Examples of open manifolds with almost quadratic volume growth and infinite Betti numbers

TL;DR

This paper constructs examples of high-dimensional open manifolds with positive Ricci curvature, bounded sectional curvature, infinite Betti numbers, and volume growth close to quadratic, challenging assumptions about topological finiteness under such conditions.

Contribution

It provides explicit examples of open manifolds with positive Ricci curvature, infinite Betti numbers, and near-quadratic volume growth, addressing open questions in geometric topology.

Findings

Existence of open manifolds with positive Ricci curvature and infinite Betti numbers.

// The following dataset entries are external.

(** C33: [wc] prints, for each of its files, the numbers of lines, words and characters
    of the whole file and its name, whatever the pieces in which the kernel delivers
    the bytes; a word that is split between two reads counts once.  At the first
    file that cannot be opened it prints a message and stops. *)
Theorem wc_spec {turns : Turns} argv w :
  argv <> [] -> (exists i, w_fds w !! i = Some None) ->
  Forall (fun a => forall st, w_files w a = Some st ->
    readable st /\ (length (bytes_of st) < Nat.min max_turns (Z.to_nat INT_MAX))%nat) argv ->
  exists w', run (Wc.main argv) w = (ByExit, w') /\
    output 1 (w_out w') = output 1 (w_out w) ++
      each_text (w_files w) (fun a b => u8 <$> wc_line a b) (fun a => u8 <$> str "wc: cannot open " ++ a ++ [10]) argv.
Proof.
  intros Hne Hroom Hargv. destruct argv as [| a argv]; [done |].
  exact (each_file_ok Wc.wc_files Wc.wc (fun _ => line "wc: cannot open %s") (fun a b => u8 <$> wc_line a b) _ eq_refl (fun _ _ => eq_refl)
    (fun a => ex_intro _ _ eq_refl) wc_ok (a :: argv) w Hroom Hargv).
Qed.

(** "ab cd" in two reads, the second word cut in the middle, and a file that is missing. *)
Definition two_reads (a : list Z) : option stream := if decide (a = str "f") then Some [Some (str "ab c"); Some (str "d" ++ [10])] else None.

Lemma wc_spec_witness :
  exists w', run (@Wc.main 100%nat [str "f"; str "g"]) (mkWorld two_reads [Some []; Some []; Some []; None] [] []) = (ByExit, w') /\
    output 1 (w_out w') = str "1 2 6 f" ++ [10] ++ str "wc: cannot open g" ++ [10].
Proof.
  destruct (@wc_spec 100%nat [str "f"; str "g"] (mkWorld two_reads [Some []; Some []; Some []; None] [] [])) as (w' & E & Ho).
  - done.
  - by exists 3%nat.
  - apply Forall_forall. intros a _ st Hst. cbn in Hst. unfold two_reads in Hst. destruct (decide _); [| done]. injection Hst as <-.
    split; [repeat constructor; by eexists |]. apply Nat.min_glb_lt; [vm_compute; lia |]. change (length _) with 6%nat. unfold INT_MAX. lia.
  - exists w'. split; [exact E |]. rewrite Ho. vm_compute. reflexivity.
Defined.

(** ** [echo] *)

Fixpoint joined (argv : list (list Z)) : list Z :=
  match argv with [] => [] | [a] => a ++ [10] | a :: argv' => a ++ [32] ++ joined argv' end.

(** [echo] prints its arguments, a blank between them and a newline at the end; without
    arguments it prints nothing at all. *)
Theorem echo_spec argv : forall w, run (Echo.main argv) w = (ByExit, say 1 (joined argv) w).
Proof.
  induction argv as [| a argv IH]; intros w; cbn [Echo.main joined]; [by rewrite say_nil |].
  set (sep := match argv with [] => [10] | _ => [32] end).
  assert (utext (str "%s%s") [VStr (Some a); VStr (Some sep)] = Some (a ++ sep ++ [])) as Ht by reflexivity.
  rewrite (run_then _ _ _ _ _ (run_printf 1 _ _ _ w Ht)), IH, say_app, app_nil_r. unfold sep. destruct argv as [| b argv]; [by rewrite app_nil_r |].
  by rewrite <- app_assoc.
Qed.

(** ** [grep] *)

(** Printing the lines of the buffer that match. *)
Lemma print_lines_ok fuel pattern : forall p w,
  exists o, run (GrepMain.print_lines fuel pattern p) w = (Returned (grep_lines fuel pattern p).2, {| w with w_out := o |}) /\
    output 1 o = output 1 (w_out w) ++ (grep_lines fuel pattern p).1.
Proof.
  induction fuel as [| fuel IH]; intros p w; cbn [GrepMain.print_lines grep_lines]; [exists (w_out w); cbn; rewrite app_nil_r; by destruct w |].
  destruct (next_line p) as [[l q] |]; [| exists (w_out w); cbn; rewrite app_nil_r; by destruct w].
  destruct (grep_lines fuel pattern q) as [out rest] eqn:Eg. specialize (IH q). rewrite Eg in IH. cbn [fst snd] in *.
  destruct (match_re pattern l); cbn [pbind app].
  - unfold sys. cbn [pbind run kernel a_ret]. destruct (IH {| w with w_out := w_out w ++ [(1, l ++ [10])] |}) as (o & E & Ho).
    exists o. split; [exact E |]. rewrite Ho. cbn [w_out]. rewrite output_app, output_one, <- !app_assoc. done.
  - apply IH.
Qed.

Volume growth can be arbitrarily close to quadratic.

Challenges assumptions about finite topological type under curvature bounds.

Abstract

We construct a family of examples of complete $(2+n)-$dimensional ($n\ge 2$) open manifolds with positive Ricci curvature, sectional curvature bounded from below and infinite Betti numbers $b_2,b_n$, moreover its volume growth can be arbitrarily close to quadratic volume growth. Compared with some known result of finite topology for manifolds with nonnegative Ricci curvature and lower sectional curvature bound, it makes sense to ask whether complete manifolds with such curvature bounds must be of finite topological type or not provided with at most quadratic volume growth.